The expected answer is the set of lines in the data below between the line holding "- unfold fits. nia." and the line holding "pose proof (batch_no_loss", inclusive, written out exactly.

______

Definition opcode_of_byte (value : Byte) : Opcode :=
  if value =? 0x01 then Opcode_Ping
  else if value =? 0x02 then Opcode_Pong
  else if value =? 0x10 then Opcode_GetStats
  else if value =? 0x11 then Opcode_StatsResponse
  else if value =? 0x20 then Opcode_AddRule
  else if value =? 0x21 then Opcode_RemoveRule
  else if value =? 0x22 then Opcode_ClearRules
  else if value =? 0x23 then Opcode_ListRules
  else if value =? 0x24 then Opcode_RulesResponse
  else if value =? 0xFF then Opcode_Error
  else Opcode_raw value.

Inductive ProtocolStatus :=
| ProtocolStatus_Ok
| ProtocolStatus_BufferTooSmall
| ProtocolStatus_PayloadTooLarge
| ProtocolStatus_InvalidMagic
| ProtocolStatus_InvalidVersion
| ProtocolStatus_TruncatedPayload
| ProtocolStatus_CrcMismatch
| ProtocolStatus_UnknownOpcode
| ProtocolStatus_InvalidPayload
| ProtocolStatus_RuleTableFull
| ProtocolStatus_RuleIndexOutOfRange.

#[export] Instance ProtocolStatus_eq_dec : EqDecision ProtocolStatus.
Proof. solve_decision. Defined.

Definition protocol_status_name (status : ProtocolStatus) : string :=
  match status with
  | ProtocolStatus_Ok => "Ok"
  | ProtocolStatus_BufferTooSmall => "BufferTooSmall"
  | ProtocolStatus_PayloadTooLarge => "PayloadTooLarge"
  | ProtocolStatus_InvalidMagic => "InvalidMagic"
  | ProtocolStatus_InvalidVersion => "InvalidVersion"
  | ProtocolStatus_TruncatedPayload => "TruncatedPayload"
  | ProtocolStatus_CrcMismatch => "CrcMismatch"
  | ProtocolStatus_UnknownOpcode => "UnknownOpcode"
  | ProtocolStatus_InvalidPayload => "InvalidPayload"
  | ProtocolStatus_RuleTableFull => "RuleTableFull"
  | ProtocolStatus_RuleIndexOutOfRange => "RuleIndexOutOfRange"
  end.

Record MessageHeader := mkMessageHeader {
  mh_magic : Z;
  mh_version : Z;
  mh_opcode : Opcode;
  mh_sequence : Z;
  mh_payload_length : Z;
  mh_crc32 : Z;
  mh_timestamp_ns : Z;
}.

Definition MessageHeader_default : MessageHeader :=
  mkMessageHeader kProtocolMagic kProtocolVersion Opcode_Ping 0 0 0 0.

Record DecodedMessage := mkDecodedMessage {
  dm_header : MessageHeader;
  dm_payload : list Byte;
}.

Definition DecodedMessage_default : DecodedMessage := mkDecodedMessage MessageHeader_default [].

Record EncodeResult := mkEncodeResult {
  er_status : ProtocolStatus;
  er_bytes_written : Z;
}.

Record DecodeResult := mkDecodeResult {
  dr_status : ProtocolStatus;
  dr_message : DecodedMessage;
}.

(** ** Big-endian fields *)

Definition read_u16_be (bytes : list Byte) (offset : Z) : option Z :=
  b0 ← bytes.[offset];
  b1 ← bytes.[offset + 1];
  Some (u16 (Z.lor (Z.shiftl b0 8) b1)).

Definition read_u32_be (bytes : list Byte) (offset : Z) : option Z :=
  b0 ← bytes.[offset];
  b1 ← bytes.[offset + 1];
  b2 ← bytes.[offset + 2];
  b3 ← bytes.[offset + 3];
  Some (Z.lor (Z.lor (Z.lor (u32 (Z.shiftl b0 24)) (u32 (Z.shiftl b1 16))) (u32 (Z.shiftl b2 8))) b3).

Definition read_u64_be (bytes : list Byte) (offset : Z) : option Z :=
  high ← read_u32_be bytes offset;
  low ← read_u32_be bytes (offset + 4);
  Some (Z.lor (u64 (Z.shiftl high 32)) low).

Definition write_u16_be (bytes : list Byte) (offset value : Z) : option (list Byte) :=
  bytes ← bytes.[offset <- u8 (Z.land (Z.shiftr value 8) 0xFF)];
  bytes.[offset + 1 <- u8 (Z.land value 0xFF)].

Definition write_u32_be (bytes : list Byte) (offset value : Z) : option (list Byte) :=
  bytes ← bytes.[offset <- u8 (Z.land (Z.shiftr value 24) 0xFF)];
  bytes ← bytes.[offset + 1 <- u8 (Z.land (Z.shiftr value 16) 0xFF)];
  bytes ← bytes.[offset + 2 <- u8 (Z.land (Z.shiftr value 8) 0xFF)];
  bytes.[offset + 3 <- u8 (Z.land value 0xFF)].

Definition write_u64_be (bytes : list Byte) (offset value : Z) : option (list Byte) :=
  bytes ← write_u32_be bytes offset (u32 (Z.land (Z.shiftr value 32) 0xFFFFFFFF));
  write_u32_be bytes (offset + 4) (u32 (Z.land value 0xFFFFFFFF)).

(** ** CRC-32 *)

Definition kCrc32Polynomial : Z := 0xEDB88320.

Fixpoint crc32_table_bits (n : nat) (crc : Z) : Z :=
  match n with
  | O => crc
  | S n =>
      crc32_table_bits n
        (if negb (Z.land crc 1 =? 0) then Z.lxor (Z.shiftr crc 1) kCrc32Polynomial else Z.shiftr crc 1)
  end.

Definition generate_crc32_table : list Z :=
  map (fun index => crc32_table_bits 8 (Z.of_nat index)) (seq 0 256).

Definition kCrc32Table : list Z := Eval vm_compute in generate_crc32_table.

Fixpoint crc32_update (crc : Z) (bytes : list Byte) : option Z :=
  match bytes with
  | [] => Some crc
  | byte :: bytes =>
      let index := u8 (Z.land (Z.lxor crc byte) 0xFF) in
      entry ← kCrc32Table.[index];
      crc32_update (Z.lxor (Z.shiftr crc 8) entry) bytes
  end.

Definition crc32 (bytes : list Byte) : option Z :=
  crc ← crc32_update 0xFFFFFFFF bytes;
  Some (Z.lxor crc 0xFFFFFFFF).

(** ** Messages *)

Definition write_header_without_crc (header : MessageHeader) (output : list Byte) : option (list Byte) :=
  output ← write_u16_be output 0 (mh_magic header);
  output ← output.[2 <- mh_version header];
  output ← output.[3 <- opcode_byte (mh_opcode header)];
  output ← write_u32_be output 4 (mh_sequence header);
  output ← write_u32_be output 8 (mh_payload_length header);
  output ← write_u32_be output 12 0;
  write_u64_be output 16 (mh_timestamp_ns header).

(** [span.first(count)] and what follows it. *)
Definition span_first (bytes : list Byte) (count : Z) : option (list Byte) :=
  if count <=? zlen bytes then Some (take (Z.to_nat count) bytes) else None.

Definition span_rest (bytes : list Byte) (count : Z) : list Byte := drop (Z.to_nat count) bytes.

(** [std::memcpy(bytes.data() + offset, source.data(), source.size())]. *)
Definition memcpy_at (bytes : list Byte) (offset : Z) (source : list Byte) : option (list Byte) :=
  if bool_decide (0 <= offset /\ offset + zlen source <= zlen bytes)
  then Some (take (Z.to_nat offset) bytes ++ source ++ drop (Z.to_nat (offset + zlen source)) bytes)
  else None.

(** [std::span{bytes.data() + offset, count}]. *)
Definition subspan (bytes : list Byte) (offset count : Z) : option (list Byte) :=
  if bool_decide (0 <= offset /\ 0 <= count /\ offset + count <= zlen bytes)
  then Some (take (Z.to_nat count) (drop (Z.to_nat offset) bytes))
  else None.

Definition encode_message (header : MessageHeader) (payload output : list Byte)
    : option (EncodeResult * list Byte) :=
  if kMaxControlPayloadBytes <? zlen payload then Some (mkEncodeResult ProtocolStatus_PayloadTooLarge 0, output)
  else
    let total_size := kProtocolHeaderBytes + zlen payload in
    if zlen output <? total_size then Some (mkEncodeResult ProtocolStatus_BufferTooSmall 0, output)
    else
      let normalized := mkMessageHeader kProtocolMagic kProtocolVersion (mh_opcode header) (mh_sequence header)
                          (u32 (zlen payload)) 0 (mh_timestamp_ns header) in
      message ← span_first output total_size;
      header_span ← span_first message kProtocolHeaderBytes;
      header_span ← write_header_without_crc normalized header_span;
      let message := header_span ++ span_rest message kProtocolHeaderBytes in
      message ← (if negb (zlen payload =? 0) then memcpy_at message kProtocolHeaderBytes payload
                 else Some message);
      computed_crc ← crc32 message;
      message ← write_u32_be message 12 computed_crc;
      Some (mkEncodeResult ProtocolStatus_Ok total_size, message ++ span_rest output total_size).
Lemma batch_rel umem rt q held others rules l tx_output recycle_output :
  zlen umem = FrameCount * FrameSize -> mem_ok umem -> Forall (fun r => 0 <= cr_delay_ns r) rules ->
  Forall (placed FrameSize) l -> Forall (fun d => fits 32 (rx_length d)) l -> zlen l <= 64 -> zlen tx_output = 64 -> zlen recycle_output = 64 ->
  ra_rel umem rt q held (rx_claims FrameSize FrameOwner_DataPlane l ++ others) ->
  exists batch tx recycle delayed,
    process_packet_batch (ra_umem_ rt) (Some 0) (zlen (ra_umem_ rt)) (pd_of <$> l) rules (ra_timing_wheel_ rt)
      tx_output recycle_output kDefaultTimingWheelTickNs = Some batch /\
    zlen (ba_tx_output batch) = 64 /\ zlen (ba_recycle_output batch) = 64 /\
    filled (ba_tx_output batch) (br_tx_count (ba_result batch)) tx /\
    filled (ba_recycle_output batch) (br_recycle_count (ba_result batch)) recycle /\
    bs_packets_delayed (br_stats (ba_result batch)) = zlen delayed /\
    zlen l = zlen tx + zlen recycle + zlen delayed /\
    zlen (ba_mem batch) = FrameCount * FrameSize /\ mem_ok (ba_mem batch) /\
    ra_rel (ba_mem batch) (ra_set_wheel (ra_set_umem rt (ba_mem batch)) (ba_wheel batch)) q
      (reverse (pf_key <$> delayed) ++ held) (tx_claims tx ++ tx_claims recycle ++ others).
Proof.
  intros Hz Hm Hrules Hpl Hl Hlen Htx Hrec [Ho Hs Hw Hu]. rewrite Hu.
  assert (rx_claims FrameSize FrameOwner_DataPlane l = claims_of FrameOwner_DataPlane (rx_address <$> l)) as Hclaims.
  { unfold rx_claims. f_equal. apply list_fmap_ext. intros i d Hd. by apply (placed_chunk FrameSize), (Forall_lookup_1 _ _ i d Hpl). }
  rewrite Hclaims in Ho.
  assert (Forall (fun d => fits 64 (rx_address d)) l) as Haddr.
  { apply Forall_forall. intros d Hd.
    assert ((FrameOwner_DataPlane, rx_address d) ∈ claims_of FrameOwner_DataPlane (rx_address <$> l)) as Hin.
    { unfold claims_of. apply list_elem_of_fmap. exists (rx_address d). split; [done|]. by apply list_elem_of_fmap_2. }
    destruct (proj1 (ow_claim _ _ _ _ Ho FrameOwner_DataPlane (rx_address d))) as (i & ? & -> & _).
    { rewrite !elem_of_app. auto. }
    unfold fits. nia. }
  destruct (batch_run umem (Some 0) (zlen umem) (pd_of <$> l) rules (ra_timing_wheel_ rt) tx_output recycle_output
    kDefaultTimingWheelTickNs held) as (batch & entries & Hrun & Hinv & H2 & Hz' & Hm' & _).
  { split; try done.
    - unfold fits. nia.
    - split; [done|]. intros base [= <-]. lia.
    - apply Forall_fmap, Forall_forall. intros d Hd. rewrite Forall_forall in Haddr, Hl. by split; [apply Haddr|apply Hl].
    - unfold zlen in *. rewrite length_fmap. lia.
    - lia.
    - lia. }
  { done. }
  assert (zlen entries = zlen l) as He.
  { apply Forall2_length in H2. unfold zlen. by rewrite <-H2, length_fmap. }
  pose proof (batch_no_loss _ _ _ _ _ _ Hinv) as Hlost. rewrite Hrec, He in Hlost. specialize (Hlost Hlen).
  exists batch, (with_fate Transmitted entries), (with_fate Recycled entries), (with_fate Delayed entries).
  pose proof (fates_total entries) as Htot. rewrite Hlost in Htot. change (zlen (@nil ProcessedFrame)) with 0 in Htot.
  split_and!; [done|rewrite <-Htx; apply Hinv|rewrite <-Hrec; apply Hinv|apply Hinv|apply Hinv|apply Hinv|lia|lia|done|]. split; try done; [|apply Hinv].
  eapply owns_proper; [done| |exact Ho]. pose proof (fates_addresses _ _ H2 Hlost) as Hp.
  rewrite <-list_fmap_compose in Hp. change (pd_frame_address ∘ pd_of) with rx_address in Hp.
  rewrite Hp. unfold tx_claims, queue_claims. rewrite !fmap_app, (reverse_Permutation (pf_key <$> _)), <-!list_fmap_compose.
  change ((fun k : Z * Z * Z => k.1.1) ∘ pf_key) with pf_frame_address. clear Hp. claims_solver.
Qed.
Lemma process_packet_batch_wheel mem umem_base umem_size ds (wheel : W) tx recycle st :
  P wheel -> process_packet_batch mem umem_base umem_size ds rules wheel tx recycle tick_ns = Some st -> P (ba_wheel st).
Proof.
  unfold process_packet_batch. set (st0 := mkBatchState _ _ _ _ _). change wheel with (ba_wheel st0). generalize st0. clear st0.
  induction ds as [|d ds IH]; intros st0 HP H; [by injection H as <-|]. cbn [process_descriptors] in H.
  apply bind_Some in H as (st1 & H1%process_descriptor_wheel & H); [|done]. by apply (IH st1).
Qed.

End scheduling.

Section polls.
Context {SocketT W : Type} `{!XskSocket SocketT} `{!TimedQueue W} (FrameCount FrameSize : Z).
Abbreviation Adapter := (AfXdpRuntimeAdapter SocketT W).

Lemma submit_tx_wheel (rt rt' : Adapter) frames stats stats' :
  ra_submit_tx FrameCount FrameSize rt frames stats = Some (stats', rt') -> ra_timing_wheel_ rt' = ra_timing_wheel_ rt.
Proof.
  revert rt stats. induction frames as [|f frames IH]; intros rt stats H; cbn [ra_submit_tx] in H; [by injection H as _ <-|].
  destruct (negb _); [by eapply IH|]. apply bind_Some in H as (owner & _ & H).
  apply bind_Some in H as ([status rt1] & H1%transition_wheel & H). destruct (negb _); [rewrite <-H1; by eapply IH|].
  apply bind_Some in H as ([result socket] & _ & H). destruct (_ =? 1).
  - apply bind_Some in H as ([k socket'] & _ & H%IH). by rewrite H.
  - apply bind_Some in H as ([s2 rt2] & H2%transition_wheel & H%IH). by rewrite H, H2.
Qed.

Lemma refill_recycled_wheel (rt rt' : Adapter) frames stats stats' :
  ra_refill_recycled FrameCount FrameSize rt frames stats = Some (stats', rt') -> ra_timing_wheel_ rt' = ra_timing_wheel_ rt.
Proof.
  revert rt stats. induction frames as [|f frames IH]; intros rt stats H; cbn [ra_refill_recycled] in H; [by injection H as _ <-|].
  destruct (negb _); [by eapply IH|]. apply bind_Some in H as ([stats1 rt1] & H1%refill_one_wheel & H%IH). by rewrite H.
Qed.
(* ===== verification/ControlPlane.v ===== *)
(** * [include/chronosx/control_plane.hpp]: message reassembly and rule snapshots

    [ConnectionBuffer] collects the bytes of a connection until they hold a complete
    message; [ControlPlaneCore] wraps the control core and publishes a snapshot of the
    rules after every request that changes them.  The server that uses both is in
    ControlServer. *)

From stdpp Require Import gmap.
From S2P Require Import Prelude Types Ring ChaosEngine Protocol ControlCore.

Definition kDefaultControlPort : Z := 9090.
Definition kMaxControlConnections : Z := 16.
Definition kControlReadBufferBytes : Z := 8192.
Definition kControlResponseBufferBytes : Z := 8192.
Definition kMaxEpollEvents : Z := 32.

Inductive ControlPlaneStatus :=
| ControlPlaneStatus_Ok
| ControlPlaneStatus_BindFailed
| ControlPlaneStatus_ListenFailed
| ControlPlaneStatus_EpollCreateFailed
| ControlPlaneStatus_AcceptFailed
| ControlPlaneStatus_ReadFailed
| ControlPlaneStatus_WriteFailed
| ControlPlaneStatus_ConnectionClosed
| ControlPlaneStatus_TooManyConnections
| ControlPlaneStatus_InvalidMessage
| ControlPlaneStatus_ShutdownRequested
| ControlPlaneStatus_EventFdFailed
| ControlPlaneStatus_NotInitialized
| ControlPlaneStatus_AlreadyInitialized.

#[export] Instance ControlPlaneStatus_eq_dec : EqDecision ControlPlaneStatus.
Proof. solve_decision. Defined.

Definition control_plane_status_name (status : ControlPlaneStatus) : string :=
  match status with
  | ControlPlaneStatus_Ok => "Ok"
  | ControlPlaneStatus_BindFailed => "BindFailed"
  | ControlPlaneStatus_ListenFailed => "ListenFailed"
  | ControlPlaneStatus_EpollCreateFailed => "EpollCreateFailed"
  | ControlPlaneStatus_AcceptFailed => "AcceptFailed"
  | ControlPlaneStatus_ReadFailed => "ReadFailed"
  | ControlPlaneStatus_WriteFailed => "WriteFailed"
  | ControlPlaneStatus_ConnectionClosed => "ConnectionClosed"
  | ControlPlaneStatus_TooManyConnections => "TooManyConnections"
  | ControlPlaneStatus_InvalidMessage => "InvalidMessage"
  | ControlPlaneStatus_ShutdownRequested => "ShutdownRequested"
  | ControlPlaneStatus_EventFdFailed => "EventFdFailed"
  | ControlPlaneStatus_NotInitialized => "NotInitialized"
  | ControlPlaneStatus_AlreadyInitialized => "AlreadyInitialized"
  end.

(** ** [ConnectionBuffer] *)

Record ConnectionBuffer := mkConnectionBuffer {
  cb_buffer_ : list Byte;
  cb_write_pos_ : Z;
  cb_overflowed_ : bool;
}.

Definition ConnectionBuffer_default : ConnectionBuffer :=
  mkConnectionBuffer (replicate (Z.to_nat kControlReadBufferBytes) 0) 0 false.

#[export] Instance ConnectionBuffer_inhabited : Inhabited ConnectionBuffer := populate ConnectionBuffer_default.

Definition cb_append (b : ConnectionBuffer) (data : list Byte) : option (Z * ConnectionBuffer) :=
  let space := u64 (zlen (cb_buffer_ b) - cb_write_pos_ b) in
  let copy_bytes := if zlen data <? space then zlen data else space in
  buffer ← memcpy_at (cb_buffer_ b) (cb_write_pos_ b) (take (Z.to_nat copy_bytes) data);
  Some (copy_bytes,
    mkConnectionBuffer buffer (u64 (cb_write_pos_ b + copy_bytes))
      (cb_overflowed_ b || negb (copy_bytes =? zlen data))).

(** The span [{buffer_.data(), write_pos_}]. *)
Definition cb_readable (b : ConnectionBuffer) : list Byte := take (Z.to_nat (cb_write_pos_ b)) (cb_buffer_ b).

Definition cb_readable_bytes (b : ConnectionBuffer) : Z := cb_write_pos_ b.

(** [memmove] of [n] bytes from [source] to the start of the array. *)
Definition memmove_front (bytes : list Byte) (source n : Z) : option (list Byte) :=
  if bool_decide (0 <= source /\ 0 <= n /\ source + n <= zlen bytes)
  then Some (take (Z.to_nat n) (drop (Z.to_nat source) bytes) ++ drop (Z.to_nat n) bytes)
  else None.

Definition cb_consume (b : ConnectionBuffer) (count : Z) : option ConnectionBuffer :=
  if cb_write_pos_ b <=? count then Some (mkConnectionBuffer (cb_buffer_ b) 0 (cb_overflowed_ b))
  else
    buffer ← memmove_front (cb_buffer_ b) count (u64 (cb_write_pos_ b - count));
    Some (mkConnectionBuffer buffer (u64 (cb_write_pos_ b - count)) (cb_overflowed_ b)).

Definition cb_reset (b : ConnectionBuffer) : ConnectionBuffer := mkConnectionBuffer (cb_buffer_ b) 0 false.

Definition cb_has_complete_message (b : ConnectionBuffer) : option bool :=
  if cb_write_pos_ b <? kProtocolHeaderBytes then Some false
  else
    payload_length ← read_u32_be (cb_readable b) 8;
    if kMaxControlPayloadBytes <? payload_length then Some true
    else Some (u64 (kProtocolHeaderBytes + payload_length) <=? cb_write_pos_ b).

Definition cb_next_message_length (b : ConnectionBuffer) : option Z :=
  if cb_write_pos_ b <? kProtocolHeaderBytes then Some 0
  else
    payload_length ← read_u32_be (cb_readable b) 8;
    if kMaxControlPayloadBytes <? payload_length then Some (cb_write_pos_ b)
    else Some (u64 (kProtocolHeaderBytes + payload_length)).

(** ** [ControlPlaneConfig], [RuleSnapshot], [ControlPlaneCore] *)

Record ControlPlaneConfig := mkControlPlaneConfig {
  cpc_port : Z;
  cpc_max_connections : Z;
  cpc_listen_backlog : Z;
}.

Definition ControlPlaneConfig_default : ControlPlaneConfig :=
  mkControlPlaneConfig kDefaultControlPort kMaxControlConnections 8.

Definition cpc_valid (c : ControlPlaneConfig) : bool :=
  (0 <? cpc_port c) && (0 <? cpc_max_connections c) && (cpc_max_connections c <=? kMaxControlConnections) &&
  (0 <? cpc_listen_backlog c).

Record RuleSnapshot := mkRuleSnapshot {
  sn_rules_ : list ChaosRule;
}.

Definition sn_size (s : RuleSnapshot) : Z := zlen (sn_rules_ s).
Definition sn_empty (s : RuleSnapshot) : bool := zlen (sn_rules_ s) =? 0.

______

Finished exercise:
    - unfold fits. nia.
    - split; [done|]. intros base [= <-]. lia.
    - apply Forall_fmap, Forall_forall. intros d Hd. rewrite Forall_forall in Haddr, Hl. by split; [apply Haddr|apply Hl].
    - unfold zlen in *. rewrite length_fmap. lia.
    - lia.
    - lia. }
  { done. }
  assert (zlen entries = zlen l) as He.
  { apply Forall2_length in H2. unfold zlen. by rewrite <-H2, length_fmap. }
  pose proof (batch_no_loss _ _ _ _ _ _ Hinv) as Hlost. rewrite Hrec, He in Hlost. specialize (Hlost Hlen).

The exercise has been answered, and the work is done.